L’obiettivo è di avvalersi di varie forme di partenariato pubblico-privato, con la partecipazione dei diversi stakeholder e con una forte vocazione alla cooperazione internazionale, con l’obiettivo di realizzare attività di interesse collettivo, supportando policy e processi decisionali a livello regionale, nazionale e internazionale, per rafforzare il ruolo dell’Italia nella difesa delle libertà e della sicurezza cibernetica in tutti quegli ambiti che l’hanno resa protagonista in Europa e nel mondo.

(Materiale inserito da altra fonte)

Lemma upgrade_chain_merges_witness :
  exists st', getItems [demo_trans 1 [1; 0]; demo_trans 2 [3; 2]]
    (demo_store [demo_item (foo "1.0") UPGRADED; demo_item (foo "1.1") UPGRADE;
                 demo_item (foo "1.1") UPGRADED; demo_item (foo "2.0") UPGRADE])
    = Ok (st', [0; 3]).
Proof.
  destruct (upgrade_chain_merges
    (demo_store [demo_item (foo "1.0") UPGRADED; demo_item (foo "1.1") UPGRADE;
                 demo_item (foo "1.1") UPGRADED; demo_item (foo "2.0") UPGRADE])
    (lit "foo.x86_64") (mkRPM (lit "foo") 0 (lit "1.0") (lit "1") (lit "x86_64"))
    [demo_trans 1 [1; 0]; demo_trans 2 [3; 2]] (mkUpgrade true 1 0) [mkUpgrade true 3 2])
    as (st' & H1 & _).
  - reflexivity.
  - reflexivity.
  - repeat constructor; eexists; (split_and!; [reflexivity|reflexivity|by vm_compute|by vm_compute]).
  - exists st'. exact H1.
Defined.
End Merged.
(** Nothing that is in memory has an id of the database: no repository is cached,
    no item is saved, and a transaction in progress has not begun. *)
Definition holds_no_ids (s : Swdb) : Prop :=
  repo_cache s = ∅ /\ (forall l, it_id (objects s l) = 0%Z)
  /\ forall t, transactionInProgress s = Some t -> tr_id (p_row t) = 0%Z /\ Forall (fun x => x_id x = 0%Z) (p_items t).
Lemma reset_wf s : holds_no_ids s -> swdb_wf (resetDatabase s).
Proof.
  intros (Hc & Ho & Hp). split; [split_and!|].
  - split; constructor.
  - intros l. simpl. unfold object_ok. destruct (it_data _); by left.
  - simpl. rewrite Hc. apply map_Forall_empty.
  - intros t [Hid Hxs]%Hp. split; [by left|]. eapply Forall_impl; [exact Hxs|]. intros x Hx. by left.
Qed.
(** Every public call that changes something, [resetDatabase] among them. *)
Inductive client_call := Call (c : call) | Reset.
Definition run_client (s : Swdb) (c : client_call) : Swdb := match c with Call c => run_call s c | Reset => resetDatabase s end.
Fixpoint resets_early (s : Swdb) (cs : list client_call) : Prop :=
  match cs with
  | [] => True
  | c :: cs => (c = Reset -> holds_no_ids s) /\ resets_early (run_client s c) cs
  end.
(** C34. From an empty database, or a well-formed one, whatever a client calls in
    whatever order, including calls that throw, the tables stay well formed: ids are
    unique, packages and repositories are stored once, and every recorded item refers
    to a recorded transaction, item and repository. One call has a condition:
    [resetDatabase] while nothing in memory has an id of the old file, since cached
    repositories survive it. Without it there is no condition. *)
Theorem calls_keep_database_wf :
  swdb_wf new_swdb
  /\ (forall cs s, swdb_wf s -> swdb_wf (run_calls s cs))
  /\ forall cs s, swdb_wf s -> resets_early s cs -> swdb_wf (foldl run_client s cs).
Proof.
  split; [apply new_swdb_wf|]. split; [apply run_calls_wf|].
  induction cs as [|c cs IH]; intros s Hs Hr; [done|]. destruct Hr as [Hc Hr]. simpl. apply IH; [|done].
  destruct c as [c|]; [by apply run_call_wf|by apply reset_wf, Hc].
Qed.

(** ** Recording one item *)

Lemma titem_save_new tid l repoid a r s rp :
  base_wf s -> tid ∈ trans_ids (database s) -> it_data (objects s l) = D_RPM rp ->
  exists row s', titem_save tid (mkTItem 0 l repoid a r TIS_UNKNOWN []) s
    = (mkTItem (tir_id row) l repoid a r TIS_UNKNOWN [], s')
  /\ base_wf s' /\ trans (database s') = trans (database s)
  /\ trans_item (database s') = trans_item (database s) ++ [row]
  /\ tir_id row = next_id (titem_ids (database s)) /\ tir_trans row = tid
  /\ tir_action row = a /\ tir_reason row = r
  /\ (tir_item row, rp) ∈ rpm (database s') /\ it_data (objects s' l) = D_RPM rp.
Proof.
  intros Hs Htid Hl.
  destruct (titem_save tid (mkTItem 0 l repoid a r TIS_UNKNOWN []) s) as [x' s'] eqn:H.
  pose proof H as Hok. apply titem_save_ok in Hok as (Hs' & [Htr _] & _); [|done|done|by left].
  unfold titem_save in H. cbn [x_item x_id x_repoid] in H.
  destruct (save_object_ok l s Hs) as (Hs1 & Hext & _ & _).
  assert (Hl1 : exists i, objects (save_object l s) l = mkItem i (D_RPM rp)
    /\ (i, rp) ∈ rpm (database (save_object l s))).
  { unfold save_object. destruct (item_save (objects s l) (database s)) as [o d] eqn:Hi.
    destruct Hs as (Hwf & Hobj & _).
    destruct (item_save_ok _ _ _ _ Hwf (Hobj l) Hi) as (_ & _ & _ & _ & Hrpm).
    destruct (Hrpm rp Hl) as (Hd & Hin & _). exists (it_id o). simpl.
    unfold upd_object. rewrite Nat.eqb_refl. split; [destruct o; simpl in *; by subst|done]. }
  destruct Hl1 as (i & Hoi & Hini). set (s1 := save_object l s) in *.
  destruct (getCached repoid s1) as [rid s2] eqn:Hc.
  pose proof Hc as Hc'. apply getCached_ok in Hc' as (_ & _ & _ & _ & Ho2); [|done].
  assert (Hdb : trans_item (database s2) = trans_item (database s) /\ rpm (database s2) = rpm (database s1)).
  { destruct Hext as (_ & _ & Hti & _). unfold getCached in Hc.
    destruct (repo_cache s1 !! repoid); [by injection Hc as <- <-|].
    destruct (repo_dbSelectOrInsert repoid (database s1)) as [j d] eqn:Hr.
    apply repo_dbSelectOrInsert_ok in Hr as (_ & _ & _ & _ & _ & Hti' & Hrpm); [|apply Hs1].
    injection Hc as <- <-. simpl. split; congruence. }
  destruct Hdb as [Hti2 Hrpm2]. simpl in H. injection H as <- <-.
  eexists (item_row _ _ _ _ _), _. split; [reflexivity|].
  split; [exact Hs'|]. split; [exact Htr|]. simpl.
  rewrite Ho2, Hoi, Hti2, Hrpm2. unfold titem_ids. split_and!; try done. cbn [x_item]. by rewrite Hoi.
Qed.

C’è bisogno di una visione integrata e interdisciplinare, in grado di comprendere come la tecnologia ha un impatto decisivo sulle nostre vite e su quelle delle generazioni future, riconfigurando gli scenari economici, sociali, culturali e umani in cui operiamo.
Sebbene questo profondo stato di incertezza implichi l’impossibilità di prevedere gli effetti delle trasformazioni in atto, la loro complessità e il grado di interazione tra i diversi settori pone in capo agli stakeholder del mondo globale (governi, aziende, università e la società civile) la responsabilità di riunire tecnologia e umanesimo, collaborando al fine di comprenderne meglio le dinamiche.